**Exercise goal:** Return each record shown beneath, word for word.

[Entries provided Boundary: Start]

(** From the open file to the end of the transfer. *)
Definition upload_transfer (p_filename : bytes) (new_file_fd have_recv_len : Z) (is_unique : bool)
    : M unit :=
  msg ← (if is_unique then
           root ← lift get_user_root_dir;
           mret (t_replace_text p_filename root (lit "FILE: "))
         else mret (lit "Ok to send data."));
  remote_fd ← get_remote_transfer_fd msg;
  if vsf_sysutil_retval_is_error remote_fd then upload_out p_filename new_file_fd false false
  else
    pasv_cleanup;;
    ascii ← gets is_ascii;
    trans_ret ← vsf_ftpdataio_transfer_file fuel new_file_fd true
                  (tb tun "ascii_upload_enable" && ascii) have_recv_len 0;
    disposed ← vsf_ftpdataio_dispose_transfer_fd;
    let ret := if negb disposed && (retval trans_ret =? 0) then -2 else retval trans_ret in
    upd (set_transfer_size (transferred trans_ret));;
    success ← upload_report ret p_filename;
    check_abor;;
    upload_out p_filename new_file_fd true success.

Definition handle_upload_common (is_append is_unique : bool) : M unit :=
  offset ← gets restart_pos;
  upd (set_restart_pos 0);;
  ok ← data_transfer_checks_ok;
  if negb ok then mret tt
  else
    resolve_arg;;
    arg ← gets ftp_arg_str;
    s_local_filename ← prepend_session_path_to_filename arg;
    p_filename ← (if is_unique then get_unique_filename s_local_filename
                  else mret s_local_filename);
    start_logged kVSFLogEntryUpload;;
    allowed ← vsf_access_session_check_file p_filename;
    if negb allowed then vsf_cmdio_write 550 "Permission denied."
    else
      anon ← gets is_anonymous;
      let exclusive := is_unique || (anon && negb (tb tun "anon_other_write_enable")) in
      let do_truncate := negb exclusive && negb is_append && (offset =? 0) in
      new_file_fd ← sys (Fs (Create (cstr p_filename) exclusive));
      if vsf_sysutil_retval_is_error new_file_fd then
        vsf_cmdio_write 553 "Could not create file."
      else
        st ← vsf_sysutil_fstat new_file_fd;
        when (a_regfile st) (must (Sock (Sockopt new_file_fd "block")) "fcntl");;
        when (anon && tb tun "chown_uploads")
          (must (Fs (Fchmod new_file_fd (tu tun "chown_upload_mode"))) "fchmod";;
           chown_upload new_file_fd);;
        '(start, success) ← upload_prepare p_filename new_file_fd (a_size st) offset
                              is_append do_truncate;
        match start with
        | None => upload_out p_filename new_file_fd false success
        | Some have_recv_len => upload_transfer p_filename new_file_fd have_recv_len is_unique
        end.

Definition handle_stor : M unit := handle_upload_common false false.

(** ** Directories *)

Definition handle_pwd : M unit :=
  cwd ← str_session_getcwd;
  let cwd := if isempty cwd then [SLASH] else cwd in
  vsf_cmdio_write_str 257 ([QUOTE] ++ t_replace_text cwd [QUOTE] [QUOTE; QUOTE]
                           ++ [QUOTE] ++ lit " is the current directory").

Definition handle_cwd : M unit :=
  resolve_arg;;
  arg ← gets ftp_arg_str;
  allowed ← vsf_access_session_check_file arg;
  if negb allowed then vsf_cmdio_write 550 "Permission denied."
  else
    retval ← cos_isdir arg;
    retval ← (if retval =? 0 then
                disk_path ← prepend_session_path_to_filename arg;
                retval ← sys (Fs (Chdir (cstr disk_path)));
                if negb (retval =? 0) then
                  retval ← str_mkdirs (S (length disk_path)) disk_path 511;
                  if retval =? 0 then sys (Fs (Chdir (cstr disk_path))) else mret retval
                else mret retval
              else mret retval);
    if retval =? 0 then
      vsf_banner_dir_changed 250;;
      vsf_cmdio_write 250 "Directory successfully changed."
    else vsf_cmdio_write 550 "Failed to change directory.".

Definition handle_cdup : M unit := upd (set_ftp_arg_str dotdot);; handle_cwd.

Definition handle_mkd : M unit :=
  resolve_arg;;
  start_logged kVSFLogEntryMkdir;;
  arg ← gets ftp_arg_str;
  allowed ← vsf_access_session_check_file arg;
  if negb allowed then vsf_cmdio_write 550 "Permission denied."
  else
    retval ← cos_mkdir arg;
    (if (retval =? 0) || (retval =? -178) then
       s_mkd_path ← prepend_session_path_to_filename arg;
       do_ (Fs (Mkdir (cstr s_mkd_path) 511))
     else mret tt);;
    if negb (retval =? 0) then
      if retval =? -178 then vsf_cmdio_write 550 "Directory already exists"
      else vsf_cmdio_write 550 "Create directory operation failed."
    else
      vsf_log_do_log true;;
      vsf_cmdio_write_str 257 ([QUOTE] ++ t_replace_text arg [QUOTE] [QUOTE; QUOTE]
                               ++ [QUOTE] ++ lit " created").

Definition handle_rmd : M unit :=
  resolve_arg;;
  start_logged kVSFLogEntryRmdir;;
  arg ← gets ftp_arg_str;
  allowed ← vsf_access_session_check_file arg;
  if negb allowed then vsf_cmdio_write 550 "Permission denied."
  else
    retval ← cos_dir_isempty arg;
    if retval =? 1 then
      vsf_cmdio_write 550 "Remove directory operation failed (not empty)."
    else if negb (retval =? 0) then
      vsf_cmdio_write 550 "Remove directory operation failed."
    else
      retval ← cos_rmdir arg;
      if retval =? 1 then
        vsf_cmdio_write 550 "Remove directory operation failed (not exist)."
      else if negb (retval =? 0) then
        vsf_cmdio_write 550 "Remove directory operation failed."
      else
        s_mkd_path ← prepend_session_path_to_filename arg;
        do_ (Fs (Rmdir (cstr s_mkd_path)));;
        vsf_log_do_log true;;
        vsf_cmdio_write 250 "Remove directory operation successful.".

[Entries provided Boundary: End]

**Answer box:**
(** From the open file to the end of the transfer. *)
Definition upload_transfer (p_filename : bytes) (new_file_fd have_recv_len : Z) (is_unique : bool)
    : M unit :=
  msg ← (if is_unique then
           root ← lift get_user_root_dir;
           mret (t_replace_text p_filename root (lit "FILE: "))
         else mret (lit "Ok to send data."));
  remote_fd ← get_remote_transfer_fd msg;
  if vsf_sysutil_retval_is_error remote_fd then upload_out p_filename new_file_fd false false
  else
    pasv_cleanup;;
    ascii ← gets is_ascii;
    trans_ret ← vsf_ftpdataio_transfer_file fuel new_file_fd true
                  (tb tun "ascii_upload_enable" && ascii) have_recv_len 0;
    disposed ← vsf_ftpdataio_dispose_transfer_fd;
    let ret := if negb disposed && (retval trans_ret =? 0) then -2 else retval trans_ret in
    upd (set_transfer_size (transferred trans_ret));;
    success ← upload_report ret p_filename;
    check_abor;;
    upload_out p_filename new_file_fd true success.

Definition handle_upload_common (is_append is_unique : bool) : M unit :=
  offset ← gets restart_pos;
  upd (set_restart_pos 0);;
  ok ← data_transfer_checks_ok;
  if negb ok then mret tt
  else
    resolve_arg;;
    arg ← gets ftp_arg_str;
    s_local_filename ← prepend_session_path_to_filename arg;
    p_filename ← (if is_unique then get_unique_filename s_local_filename
                  else mret s_local_filename);
    start_logged kVSFLogEntryUpload;;
    allowed ← vsf_access_session_check_file p_filename;
    if negb allowed then vsf_cmdio_write 550 "Permission denied."
    else
      anon ← gets is_anonymous;
      let exclusive := is_unique || (anon && negb (tb tun "anon_other_write_enable")) in
      let do_truncate := negb exclusive && negb is_append && (offset =? 0) in
      new_file_fd ← sys (Fs (Create (cstr p_filename) exclusive));
      if vsf_sysutil_retval_is_error new_file_fd then
        vsf_cmdio_write 553 "Could not create file."
      else
        st ← vsf_sysutil_fstat new_file_fd;
        when (a_regfile st) (must (Sock (Sockopt new_file_fd "block")) "fcntl");;
        when (anon && tb tun "chown_uploads")
          (must (Fs (Fchmod new_file_fd (tu tun "chown_upload_mode"))) "fchmod";;
           chown_upload new_file_fd);;
        '(start, success) ← upload_prepare p_filename new_file_fd (a_size st) offset
                              is_append do_truncate;
        match start with
        | None => upload_out p_filename new_file_fd false success
        | Some have_recv_len => upload_transfer p_filename new_file_fd have_recv_len is_unique
        end.

Definition handle_stor : M unit := handle_upload_common false false.

(** ** Directories *)

Definition handle_pwd : M unit :=
  cwd ← str_session_getcwd;
  let cwd := if isempty cwd then [SLASH] else cwd in
  vsf_cmdio_write_str 257 ([QUOTE] ++ t_replace_text cwd [QUOTE] [QUOTE; QUOTE]
                           ++ [QUOTE] ++ lit " is the current directory").

Definition handle_cwd : M unit :=
  resolve_arg;;
  arg ← gets ftp_arg_str;
  allowed ← vsf_access_session_check_file arg;
  if negb allowed then vsf_cmdio_write 550 "Permission denied."
  else
    retval ← cos_isdir arg;
    retval ← (if retval =? 0 then
                disk_path ← prepend_session_path_to_filename arg;
                retval ← sys (Fs (Chdir (cstr disk_path)));
                if negb (retval =? 0) then
                  retval ← str_mkdirs (S (length disk_path)) disk_path 511;
                  if retval =? 0 then sys (Fs (Chdir (cstr disk_path))) else mret retval
                else mret retval
              else mret retval);
    if retval =? 0 then
      vsf_banner_dir_changed 250;;
      vsf_cmdio_write 250 "Directory successfully changed."
    else vsf_cmdio_write 550 "Failed to change directory.".

Definition handle_cdup : M unit := upd (set_ftp_arg_str dotdot);; handle_cwd.

Definition handle_mkd : M unit :=
  resolve_arg;;
  start_logged kVSFLogEntryMkdir;;
  arg ← gets ftp_arg_str;
  allowed ← vsf_access_session_check_file arg;
  if negb allowed then vsf_cmdio_write 550 "Permission denied."
  else
    retval ← cos_mkdir arg;
    (if (retval =? 0) || (retval =? -178) then
       s_mkd_path ← prepend_session_path_to_filename arg;
       do_ (Fs (Mkdir (cstr s_mkd_path) 511))
     else mret tt);;
    if negb (retval =? 0) then
      if retval =? -178 then vsf_cmdio_write 550 "Directory already exists"
      else vsf_cmdio_write 550 "Create directory operation failed."
    else
      vsf_log_do_log true;;
      vsf_cmdio_write_str 257 ([QUOTE] ++ t_replace_text arg [QUOTE] [QUOTE; QUOTE]
                               ++ [QUOTE] ++ lit " created").

Definition handle_rmd : M unit :=
  resolve_arg;;
  start_logged kVSFLogEntryRmdir;;
  arg ← gets ftp_arg_str;
  allowed ← vsf_access_session_check_file arg;
  if negb allowed then vsf_cmdio_write 550 "Permission denied."
  else
    retval ← cos_dir_isempty arg;
    if retval =? 1 then
      vsf_cmdio_write 550 "Remove directory operation failed (not empty)."
    else if negb (retval =? 0) then
      vsf_cmdio_write 550 "Remove directory operation failed."
    else
      retval ← cos_rmdir arg;
      if retval =? 1 then
        vsf_cmdio_write 550 "Remove directory operation failed (not exist)."
      else if negb (retval =? 0) then
        vsf_cmdio_write 550 "Remove directory operation failed."
      else
        s_mkd_path ← prepend_session_path_to_filename arg;
        do_ (Fs (Rmdir (cstr s_mkd_path)));;
        vsf_log_do_log true;;
        vsf_cmdio_write 250 "Remove directory operation successful.".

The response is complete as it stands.